Simone de Beauvoir em “O Segundo Sexo”


Na verdade, diz Simone,o status legal da mulher continuou o mesmo desde o início do século XV até o século XIX. Mas, salvo algumas pequenas distinções, pouco se alterou desde a Antiguidade greco-romana até os nossos dias. Muitas mulheres continuam súditas de seus maridos-senhor, confinadas ao lar, ou quando têm seu próprio trabalho, sua remuneração é sempre infinitamente inferior à do macho, já que sempre se consideraram inferiores.  “ Abrem-se às mulheres as fábricas, os escritórios, as universidades, mas continua-se a considerar que o casamento lhes é uma carreira das mais honoráveis, que dispensa qualquer outra participação na vida coletiva.” ....” Tudo encoraja à jovem a  esperar a esperar do príncipe encantado dinheiro e felicidade do que tentar sozinha a difícil e incerta conquista. “ E é verdade que o mito de Cinderela ainda vigora . E continua Simone” “Entretanto tendo tomado consciência de si-mesma e que pode libertar-se do casamento pelo seu trabalho , a mulher não aceita a submissão.” Mas a que generalização não iluda ninguém. É bom lembrar que Simone escreveu o 1º. Volume de sua obra em 1947, e que de lá para cá muita coisa mudou, mas a verdadeira igualdade ainda está para ser conquistada Até os anos 50 muito pouco havia mudado. Em nossos dias, a mãe solteira deixou de ser objeto de escândalo.
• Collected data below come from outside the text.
(** The words [main] prints, in their order, from the found words in the
    order the iteration over the set yields them: sorted by the key, then
    filtered by [--min-score] when it is positive, then cut to the first
    [--top] when it is positive.  The keys of different words differ, so the
    sorted list does not depend on the sorting algorithm. *)
Definition ranked (found : list string) (min_score top : Z) : list string :=
  let sorted_words := merge_sort rank_le found in
  let sorted_words :=
    if 0 <? min_score
    then filter (λ w, min_score ≤ wordhunt_score w) sorted_words
    else sorted_words in
  if 0 <? top then take (Z.to_nat top) sorted_words else sorted_words.

(** ** Cells and paths, as the specification speaks of them *)

(** The cell of a list of rows at a coordinate that is not negative, and the
    list of rows with that cell replaced. *)
Definition cell_at {A : Type} (m : list (list A)) (rc : Coord) : option A :=
  row ← m !! Z.to_nat rc.1; row !! Z.to_nat rc.2.

Definition put {A : Type} (m : list (list A)) (rc : Coord) (x : A)
    : list (list A) :=
  match m !! Z.to_nat rc.1 with
  | Some row => <[Z.to_nat rc.1 := <[Z.to_nat rc.2 := x]> row]> m
  | None => m
  end.

(** The start cells in the order of the two loops [for r in range(rows)],
    [for c in range(cols)]. *)
Definition start_cells (rows cols : Z) : list Coord :=
  r ← range rows; c ← range cols; [(r, c)].

(** The adjacency rule: one step along a row or a column, or, when diagonals
    are allowed, one step along both. *)
Definition adjacent (allow_diagonal : bool) (a b : Coord) : Prop :=
  let dr := Z.abs (b.1 - a.1) in
  let dc := Z.abs (b.2 - a.2) in
  dr + dc = 1 ∨ (allow_diagonal = true ∧ dr = 1 ∧ dc = 1).

(** Consecutive cells of a path are adjacent. *)
Fixpoint linked (allow_diagonal : bool) (p : list Coord) : Prop :=
  match p with
  | a :: rest =>
      match rest with
      | b :: _ => adjacent allow_diagonal a b ∧ linked allow_diagonal rest
      | [] => True
      end
  | [] => True
  end.

(** The tokens of the cells of a path, one after the other. *)
Fixpoint spell (g : list (list string)) (p : list Coord) : outcome string :=
  match p with
  | [] => Ok ""
  | (r, c) :: rest =>
      token ← getcell g r c; word ← spell g rest; Ok (token +:+ word)
  end.

(** A coordinate inside the bounds of the grid. *)
Definition inside (grid : list (list string)) (rc : Coord) : Prop :=
  in_grid (Z.of_nat (grid_rows grid)) (Z.of_nat (grid_cols grid)) rc = true.

(** [p] traces [w] on the grid: a path of at least one cell, no cell twice,
    consecutive cells adjacent, every cell inside the grid, whose tokens (as
    the solver reads them: lower-cased and stripped) spell [w]. *)
Record traces (grid : list (list string)) (allow_diagonal : bool)
    (p : list Coord) (w : string) : Prop := mkTraces {
  traces_nonempty : p ≠ [];
  traces_simple : NoDup p;
  traces_linked : linked allow_diagonal p;
  traces_inside : Forall (inside grid) p;
  traces_spell : spell (tokens grid) p = Ok w
}.

(** Every row as long as the first. *)
Definition rectangular (grid : list (list string)) : Prop :=
  Forall (λ row, length row = grid_cols grid) grid.
(** C3, as the specification states it, fails: called on the freshly
    initialised semaphore the function returns with the semaphore still at
    zero, not at the value a fetch-add of 1 leaves. *)
Lemma reload_configuration_semaphore_untouched :
  reload_configuration AsFunction (mk_backend_state [] init_semaphore) =
  Return (BoolGetDatum true,
          mk_backend_state [(OMNI_HTTPD_CONFIGURATION_NOTIFY_CHANNEL, "")] init_semaphore) /\
  fetch_add_1 init_semaphore = 1 /\
  init_semaphore = 0.
Proof.
  repeat split; reflexivity.
Qed.

(** ** [handlers_query_validity_trigger] *)

Section HandlerValidatorProperties.

Variable RawStmt : Type.
Variable omni_sql_parse_statement : string -> string + list RawStmt.
Variable omni_sql_add_cte :
  list RawStmt -> string -> list RawStmt -> bool -> bool -> string + list RawStmt.
Variable omni_sql_is_valid : list RawStmt -> bool * string.

(** The row in [tg_trigtuple] decides: when its query column holds the text
    [sql], the validator returns (handing back that row unmodified) if and
    only if [sql] parses as exactly one statement and that statement
    resolves after the [request] CTE is put in front; in every other case
    it raises an error. *)
Theorem handlers_query_validity_trigger_accepts_iff :
  forall (id_column : option Datum) (sql : string) (rest : HeapTuple)
         (new : option HeapTuple),
    let trigger_data := mk_TriggerData (id_column :: Some (Varlena sql) :: rest) new in
    let called :=
      handlers_query_validity_trigger RawStmt omni_sql_parse_statement
        omni_sql_add_cte omni_sql_is_valid (AsTrigger trigger_data) in
    let accepted :=
      parses_as_one_and_resolves RawStmt omni_sql_parse_statement
        omni_sql_add_cte omni_sql_is_valid sql in
    (called = Return (PointerGetDatum (Some (tg_trigtuple trigger_data))) <-> accepted) /\
    (forall r, called = Return r ->
               r = PointerGetDatum (Some (tg_trigtuple trigger_data))) /\
    (~ accepted -> exists msg, called = Raise msg).
Proof.
  intros id_column sql rest new trigger_data called accepted.
  unfold called, accepted, handlers_query_validity_trigger, parses_as_one_and_resolves.
  cbn [tg_trigtuple trigger_data SPI_getbinval nth_error text_to_cstring bind].
  destruct (omni_sql_parse_statement sql) as [e | stmts] eqn:Eparse; cbn [pg_call bind].
  { split; [split; [discriminate |] | split; [discriminate |]].
    - intros [stmt [cte [stmts' [err [H _]]]]]. discriminate.
    - intros _. exists e. reflexivity. }
  destruct stmts as [| stmt [| stmt2 more]]; cbn [List.length Nat.eqb negb].
  { split; [split; [discriminate |] | split; [discriminate |]].
    - intros [stmt [cte [stmts' [err [H _]]]]]. discriminate.
    - intros _. eexists. reflexivity. }
  2: { split; [split; [discriminate |] | split; [discriminate |]].
    - intros [stmt' [cte [stmts' [err [H _]]]]]. discriminate.
    - intros _. eexists. reflexivity. }
  destruct (omni_sql_parse_statement request_cte_sql) as [e | cte] eqn:Ecte;
    cbn [pg_call bind].
  { split; [split; [discriminate |] | split; [discriminate |]].
    - intros [stmt' [cte [stmts' [err [_ [H _]]]]]]. discriminate.
    - intros _. exists e. reflexivity. }
  destruct (omni_sql_add_cte [stmt] "request" cte false true) as [e | stmts'] eqn:Eadd;
    cbn [pg_call bind].
  { split; [split; [discriminate |] | split; [discriminate |]].
    - intros [stmt' [cte' [stmts' [err [H1 [H2 [H3 _]]]]]]].
      injection H1 as H1. injection H2 as H2. subst stmt' cte'.
      rewrite Eadd in H3. discriminate.
    - intros _. exists e. reflexivity. }
  destruct (omni_sql_is_valid stmts') as [valid err] eqn:Evalid.
  destruct valid; cbn [negb].
  - split; [split | split].
    + intros _. exists stmt, cte, stmts', err. repeat split; assumption.
    + intros _. reflexivity.
    + intros r Hr. injection Hr as Hr. symmetry. exact Hr.
    + intros Hn. exfalso. apply Hn. exists stmt, cte, stmts', err.
      repeat split; assumption.
  - split; [split; [discriminate |] | split; [discriminate |]].
    + intros [stmt' [cte' [stmts'' [err' [H1 [H2 [H3 H4]]]]]]].
      injection H1 as H1. injection H2 as H2. subst stmt' cte'.
      rewrite Eadd in H3. injection H3 as H3. subst stmts''.
      rewrite Evalid in H4. discriminate.
    + intros _. eexists. reflexivity.
Qed.
(** The signals of bar [i] in variant 1 are decided by the average prices of
    the bars i-6 .. i+2: two frames of equal length that agree there give the
    same buy and sell signal on bar [i].  The two future bars do count: on
    [v1_rows] the buy signal of bar 7 changes with the average of bar 9, and
    the sell signal of bar 7 with the average of bar 8. *)
Theorem v1_signal_reads_nine_bar_window :
  (forall (data data' : list TQQQStrategy.row) (i : nat),
      length data = length data' ->
      (forall j, (i - 6 <= j <= i + 2)%nat ->
                 option_map TQQQStrategy.avg (nth_error data j)
                 = option_map TQQQStrategy.avg (nth_error data' j)) ->
      TQQQStrategy.buy_signal data i = TQQQStrategy.buy_signal data' i /\
      TQQQStrategy.sell_signal data i = TQQQStrategy.sell_signal data' i)
  /\
  (TQQQStrategy.buy_signal (v1_rows 101 102) 7 = true /\
   TQQQStrategy.buy_signal (v1_rows 101 90) 7 = false /\
   TQQQStrategy.sell_signal (v1_rows 101 102) 7 = false /\
   TQQQStrategy.sell_signal (v1_rows 99 102) 7 = true).
Proof.
  split; [|repeat split; vm_compute; reflexivity].
  intros data data' i Hlen Hwin.
  assert (Hm : forall w j, cell (rolling_mean w (map TQQQStrategy.avg data)) j
               = if (j <? length data)%nat
                 then rolling_mean_at w (map TQQQStrategy.avg data) j
                 else None).
  { intros w j. rewrite cell_rolling_mean, length_map. reflexivity. }
  assert (Hm' : forall w j,
               cell (rolling_mean w (map TQQQStrategy.avg data')) j
               = if (j <? length data)%nat
                 then rolling_mean_at w (map TQQQStrategy.avg data') j
                 else None).
  { intros w j. rewrite cell_rolling_mean, length_map, Hlen. reflexivity. }
  assert (Ha1 : cell (TQQQStrategy.avg_1 data) i
                = cell (TQQQStrategy.avg_1 data') i).
  { unfold TQQQStrategy.avg_1. rewrite !cell_shift_back, !v1_cell_avg_0.
    apply Hwin. lia. }
  assert (Ha2 : cell (TQQQStrategy.avg_2 data) i
                = cell (TQQQStrategy.avg_2 data') i).
  { unfold TQQQStrategy.avg_2. rewrite !cell_shift_back, !v1_cell_avg_0.
    apply Hwin. lia. }
  assert (E2 : cell (TQQQStrategy.ma_2 data) i
               = cell (TQQQStrategy.ma_2 data') i).
  { unfold TQQQStrategy.ma_2. rewrite Hm, Hm'.
    destruct (i <? length data)%nat; [|reflexivity].
    apply rolling_mean_at_local. intros j Hj. rewrite !v1_nth_avg.
    apply Hwin. lia. }
  assert (E7 : cell (TQQQStrategy.ma_7 data) i
               = cell (TQQQStrategy.ma_7 data') i).
  { unfold TQQQStrategy.ma_7. rewrite Hm, Hm'.
    destruct (i <? length data)%nat; [|reflexivity].
    apply rolling_mean_at_local. intros j Hj. rewrite !v1_nth_avg.
    apply Hwin. lia. }
  assert (E71 : cell (TQQQStrategy.ma_7_1 data) i
                = cell (TQQQStrategy.ma_7_1 data') i).
  { unfold TQQQStrategy.ma_7_1. rewrite !cell_shift_back.
    unfold TQQQStrategy.ma_7. rewrite Hm, Hm'.
    destruct (i + 1 <? length data)%nat; [|reflexivity].
    apply rolling_mean_at_local. intros j Hj. rewrite !v1_nth_avg.
    apply Hwin. lia. }
  unfold TQQQStrategy.buy_signal, TQQQStrategy.sell_signal.
  rewrite Ha1, Ha2, E2, E7, E71. split; reflexivity.
Qed.
(** * Page-range expressions: [PageRange::parse] (src/util/PageRange.cpp)

    A shallow embedding of the parser of page-range expressions and the
    properties of its result.  The parser uses three library facilities,
    modelled here by what the C++ standard says of them:

    - [std::regex] (ECMAScript grammar) with [std::regex_match]: a
      backtracking matcher with greedy quantifiers and capture groups;
    - [std::sregex_token_iterator] with sub-match [-1]: the stretches of
      the input between the matches of the separator expression;
    - [std::from_chars] on [size_t].

    [size_t] is taken as a 64-bit unsigned integer, a [Z] with its
    wrap-around written out.  Characters are [char], classified as the
    classic "C" locale does. *)

From Stdlib Require Import ZArith List Ascii String Bool Lia.
From Stdlib Require Floats.PrimFloat.
Import ListNotations.

Local Open Scope Z_scope.

(** ** Characters and strings *)

(** A [std::string] is a sequence of [char]. *)
Definition cstring : Type := list ascii.

(** The characters of a string literal. *)
Definition str (s : string) : cstring := list_ascii_of_string s.

Definition code (a : ascii) : Z := Z.of_N (N_of_ascii a).

(** [\s]: space, and the control characters from tab to carriage return. *)
Definition isspace (a : ascii) : bool :=
  (code a =? 32) || ((9 <=? code a) && (code a <=? 13)).

(** [\d]: the ten decimal digits. *)
Definition isdigit (a : ascii) : bool :=
  (48 <=? code a) && (code a <=? 57).

(** The characters the expression [separators], [[,;:]], matches. *)
Definition is_separator (a : ascii) : bool :=
  (code a =? 44) || (code a =? 59) || (code a =? 58).

Fixpoint take_while (p : ascii -> bool) (s : cstring) : cstring :=
  match s with
  | [] => []
  | a :: t => if p a then a :: take_while p t else []
  end.

Fixpoint drop_while (p : ascii -> bool) (s : cstring) : cstring :=
  match s with
  | [] => []
  | a :: t => if p a then drop_while p t else s
  end.

(** ** [size_t] *)

Definition SIZE_MAX : Z := 2 ^ 64 - 1.

Definition wrap (x : Z) : Z := x mod 2 ^ 64.

Definition in_size_t (x : Z) : Prop := 0 <= x <= SIZE_MAX.

(** ** [std::from_chars] *)

Inductive errc : Type :=
| errc_ok
| errc_invalid_argument
| errc_result_out_of_range.

Definition digit_value (a : ascii) : Z := code a - 48.

(** The number a sequence of decimal digits denotes. *)
Definition decimal (ds : cstring) : Z :=
  fold_left (fun acc a => 10 * acc + digit_value a) ds 0.

(** [std::from_chars(first, last, value)] for an unsigned [value], base 10:
    the longest prefix of digits is read (no sign is recognised); [value]
    is assigned only when there is such a prefix and its number fits the
    type, and is left as it was otherwise.  The result is the error code
    and the content of [value] afterwards. *)
Definition from_chars (tok : cstring) (value : Z) : errc * Z :=
  match take_while isdigit tok with
  | [] => (errc_invalid_argument, value)
  | ds => if decimal ds <=? SIZE_MAX
          then (errc_ok, decimal ds)
          else (errc_result_out_of_range, value)
  end.

(** ** [std::regex] and [std::regex_match] *)

Inductive regex : Type :=
| Chr (c : ascii)                 (* a literal character *)
| Class (p : ascii -> bool)       (* a character class escape *)
| Seq (r1 r2 : regex)             (* concatenation *)
| Star (r : regex)                (* r*, greedy *)
| Plus (r : regex)                (* r+, greedy *)
| Group (i : nat) (r : regex).    (* the i-th capturing group *)

(** The sub-matches recorded so far, latest first. *)
Definition captures : Type := list (nat * cstring).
A sexualidade feminina rompeu barreiras, mas ao marido é permitida a traição, não à esposa, que passa a ser execrada. Quantos maridos apaixonam-se, abandonam suas esposas, as expõem à crueldade pública e, uma vez terminada a paixão, voltam fagueiramente ao lar, que lhes dá segurança. E alguém já ouviu falar de algum caso oposto? Poucas mulheres , em nossos dias, participam do orçamento da casa, dividem decisões, são mulheres autônomas. Até pouco tempo atrás, as mulheres eram menos preparadas que seus irmãos, dedicavam- se menos à profissão. E em muitas famílias isso ainda é freqüente. Conheço mulheres que ganham sua vida mas ,ainda assim, admiram outras mulheres porque encontraram um marido mais rico do que o seu, ainda que vivam exclusivamente do dinheiro do macho. Conheço mulheres que aceitaram a traição porque é mais cômodo, menos perigoso, mais de acordo com regras sociais ainda vigentes.
Em muitos casos, hoje, 2014, o homem ainda considera a mulher uma conquista sua. “ Não é somente um prazer subjetivo e efêmero que procura o homem no ato sexual.Ele quer conquistar , tomar, possuir: ter uma mulher significa vencê-la: ele penetra nela como o arado no sulco da terra : ele a faz sua como faz sua a terra que trabalha.....”  E esta é a razão de exigir a virgindade, ele será cavaleiro a colher a flor que  existe no fundo da mulher, daí o termo deflorar. No casamento burguês diz Simone, a virgindade é moeda de troca, a mulher entrega seu corpo virgem e recebe em troca uma pensão vitalícia, seja ela em quaisquer condições. No início do 2º. Volume Simone começa com a seguinte reflexão: “O destino que a sociedade propõe tradicionalmente à mulher é o casamento....” Mas ela própria conclui, já naqueles tempos que vão longe, que a condição econômica da mulher estaria mudando esta união. A mulher deixou de estar restrita à função reprodutora , livrou-se e continua livrando-se, da servidão , produz pelo seu trabalho. Mas ainda há muito a conquistar. E a luta continua, não com soutiens sendo queimados, machos odiados, mas com a certeza de nossa individualidade e consequente liberdade, e de nossa recusa permanente na desigualdade.